Trotzdem stimmte der Baselbieter Landrat dem Projektierungskredit von knapp 360'000 Franken zu


Von Peter Knechtli


Mit ausgesprochener Lustlosigkeit stimmte der Baselbieter Landrat heute Donnerstagmorgen dem Projektierungskredit von 358'000 Franken für die Durchführung der Fussball-Europameisterschaft 2008 in Basel zu. Doch die Privatisierung der Gewinne und die Verstaatlichung der Verluste stiess über alle Parteigrenzen auf massive Kritik.

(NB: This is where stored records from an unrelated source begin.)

Lemma deactivateLayout_ends_session_witness :
  ∃ e', deactivateLayout 1 sample_editor = Returned tt e'
    ∧ layouter (manager e') = None
    ∧ layouterFactory (manager e') = None
    ∧ manager_diffedURIs (manager e') = None
    ∧ layouterManagerMonitor (manager e') = Monitor.create
    ∧ effects (manager e') = effects (manager sample_editor)
    ∧ notices_since sample_editor e' = [SessionDeactivate 0]
    ∧ (∀ uris, already_open uris (manager e') = false)
    ∧ ∀ me' layoutName pick,
        switchLayout me' layoutName pick (manager e')
        = Returned tt
            (log [ShowErrorMessage
                    "This requires the diff layout to be active"]
               (manager e')).
Proof.
  apply (deactivateLayout_ends_session 1 sample_editor). reflexivity.
Defined.

Lemma session_end_without_reopen_witness :
  ∃ e', handleLayouterDidDeactivate "vscode-as-git-mergetool" (λ _, true) 1
          sample_layouter false (Some "<<<<<<< HEAD") (Some "Keep closed") []
          sample_editor
        = Returned tt e'
    ∧ manager e' = session_ended (manager sample_editor)
    ∧ notices_since sample_editor e'
      = [FireDidLayoutDeactivate 0; ReadFile "/repo/a";
         ShowWarningMessage
           "Merge conflict markers are included in closed file."
           ["Reopen"; "Keep closed"] (Some "Keep closed")].
Proof.
  apply (session_end_without_reopen "vscode-as-git-mergetool" (λ _, true) 1
           sample_layouter false (Some "<<<<<<< HEAD") (Some "Keep closed")
           [] sample_editor).
  right. discriminate.
Defined.

Lemma session_end_with_reopen_witness :
  let e := sample_editor in
  let run :=
    handleLayouterDidDeactivate "vscode-as-git-mergetool" (λ _, true) 1
      sample_layouter false (Some "<<<<<<< HEAD") (Some "Reopen") in
  let kind :=
    prop (configuration (manager e))
      (layoutSettingID "vscode-as-git-mergetool") in
  let ref := nextRef (manager e) in
  (∀ f, factory_for kind (manager e) = Some f →
     ∃ e', run [] e = Returned tt e'
       ∧ effects_since (manager e) (manager e')
         = [Create f ref sample_uris; OnDidDeactivate ref;
            TryActivate ref ZoomDefault false; FireDidLayoutActivate ref]
       ∧ layouter (manager e') = Some (tryActivate (create ref sample_uris))
       ∧ layouterFactory (manager e') = Some f
       ∧ layouterManagerMonitor (manager e') = Monitor.create)
  ∧ (factory_for kind (manager e) = None →
     ∀ rest, ∃ e', run (Cancel :: rest) e = Returned tt e'
       ∧ effects_since (manager e) (manager e')
         = [AskUnknownLayout Cancel;
            ShowErrorMessage
              "Opening failed, probably because one of the files was removed."]
       ∧ layouter (manager e') = None
       ∧ layouterManagerMonitor (manager e') = Monitor.create).
Proof.
  apply (session_end_with_reopen "vscode-as-git-mergetool" (λ _, true) 1
           sample_layouter "<<<<<<< HEAD" [] sample_editor); reflexivity.
Defined.

End EditorFacts.

(** ** Further facts on the merge of arbitrary files *)

Module MergerMoreFacts.
Import Merger.

Section Facts.

Variable ManagerState : Type.
Variable openDiffedURIs : DiffedURIs → bool → Task ManagerState bool.
Variable dirname : string → string.
Variable readonlyFileURI : string → Uri.
Variable StringToNumber : string → option Z.

#[local] Abbreviation World := (Merger.MergerWorld ManagerState).
#[local] Abbreviation mergeArbitraryFiles :=
  (Merger.mergeArbitraryFiles ManagerState openDiffedURIs dirname
     readonlyFileURI StringToNumber).
#[local] Abbreviation git_failed := (Merger.git_failed StringToNumber).
#[local] Abbreviation call_openDiffedURIs :=
  (Merger.call_openDiffedURIs ManagerState openDiffedURIs).
#[local] Abbreviation merge_file_call := (Merger.merge_file_call dirname).
#[local] Abbreviation selected_uris := (Merger.selected_uris readonlyFileURI).
#[local] Abbreviation mergerEffects_since :=
  (Merger.mergerEffects_since ManagerState).
#[local] Abbreviation record := (Merger.record ManagerState).
#[local] Abbreviation git_message gitResult :=
  ("Error when merging files by Git: " +:+ stderr gitResult +:+ ".").

Lemma call_openDiffedURIs_log uris closeActiveEditor (w : World) :
  mergerEffects _ (outcome_state (call_openDiffedURIs uris closeActiveEditor w))
  = mergerEffects _ w ++ [OpenDiffedURIs uris closeActiveEditor].
Proof.
  unfold Merger.call_openDiffedURIs.
  by destruct (openDiffedURIs uris closeActiveEditor (manager _ w)).
Qed.

(** The command, step by step. *)
Lemma mergeArbitraryFiles_steps env (w : World) selectionResult gitPath :
  doSelection env = Some selectionResult →
  getVSCGitPathInteractively env = Some gitPath →
  let call := merge_file_call gitPath selectionResult in
  let gitResult := execFilePromise env call in
  let mergedPath := selectedPath (selMerged selectionResult) in
  let open := call_openDiffedURIs (selected_uris selectionResult) false in
  mergeArbitraryFiles env w
  = if has_emptyLoc (selMerged selectionResult) then
      if git_failed gitResult then
        Returned false
          (record [ExecFile call; ErrorMessage (git_message gitResult)] w)
      else
        let w1 :=
          record [ExecFile call; WriteFile mergedPath (stdout gitResult)] w in
        if writeFile env mergedPath (stdout gitResult) then open w1
        else Returned false w1
    else open w.
Proof.
  intros Hsel Hgit. cbn zeta. unfold Merger.mergeArbitraryFiles.
  rewrite Hsel, Hgit.
  destruct (has_emptyLoc (selMerged selectionResult)); [|done].
  unfold bind, modify. cbn.
  destruct (git_failed _); cbn.
  - unfold Merger.record. cbn. by rewrite <- app_assoc.
  - unfold Merger.record. cbn. rewrite <- app_assoc. cbn.
    by destruct (writeFile env _ _).
Qed.

(** What the command has done when it ends or is parked. *)
Lemma mergeArbitraryFiles_log env (w : World) :
  mergerEffects_since w (outcome_state (mergeArbitraryFiles env w))
  = match doSelection env, getVSCGitPathInteractively env with
    | Some selectionResult, Some gitPath =>
        let call := merge_file_call gitPath selectionResult in
        let gitResult := execFilePromise env call in
        let mergedPath := selectedPath (selMerged selectionResult) in
        let open := OpenDiffedURIs (selected_uris selectionResult) false in
        if has_emptyLoc (selMerged selectionResult) then
          ExecFile call
          :: (if git_failed gitResult
              then [ErrorMessage (git_message gitResult)]
              else WriteFile mergedPath (stdout gitResult)
                   :: (if writeFile env mergedPath (stdout gitResult)
                       then [open] else []))
        else [open]
    | _, _ => []
    end.
Proof.
  destruct (doSelection env) as [sel|] eqn:Hsel.
  2: { unfold Merger.mergeArbitraryFiles. rewrite Hsel. cbn.
       apply drop_all. }
  destruct (getVSCGitPathInteractively env) as [gitPath|] eqn:Hgit.
  2: { unfold Merger.mergeArbitraryFiles. rewrite Hsel, Hgit. cbn.
       apply drop_all. }
  rewrite (mergeArbitraryFiles_steps env w sel gitPath Hsel Hgit).
  unfold Merger.mergerEffects_since.
  destruct (has_emptyLoc (selMerged sel)).
  2: { by rewrite call_openDiffedURIs_log, drop_app_length. }
  destruct (git_failed _); cbn.
  { by rewrite drop_app_length. }
  destruct (writeFile env _ _); cbn.
  - rewrite call_openDiffedURIs_log. cbn.
    by rewrite <- app_assoc, drop_app_length.
  - by rewrite drop_app_length.
Qed.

Es war keineswegs eine schwärmerische Debatte über die drittgrösste Fussballveranstaltung der Welt, die in gut zwei Jahren auch in der Region Basel Gastrecht geniesst. Über weitere Strecken bekannte sich der Landrat als hilf- und einflussloser Debattierclub. Zur Diskussion stand ein Projektierungskredit von 358'000 Franken, wie er in gleicher Höhe auch schon vom Basler Grossen Rat gutgeheissen wurde.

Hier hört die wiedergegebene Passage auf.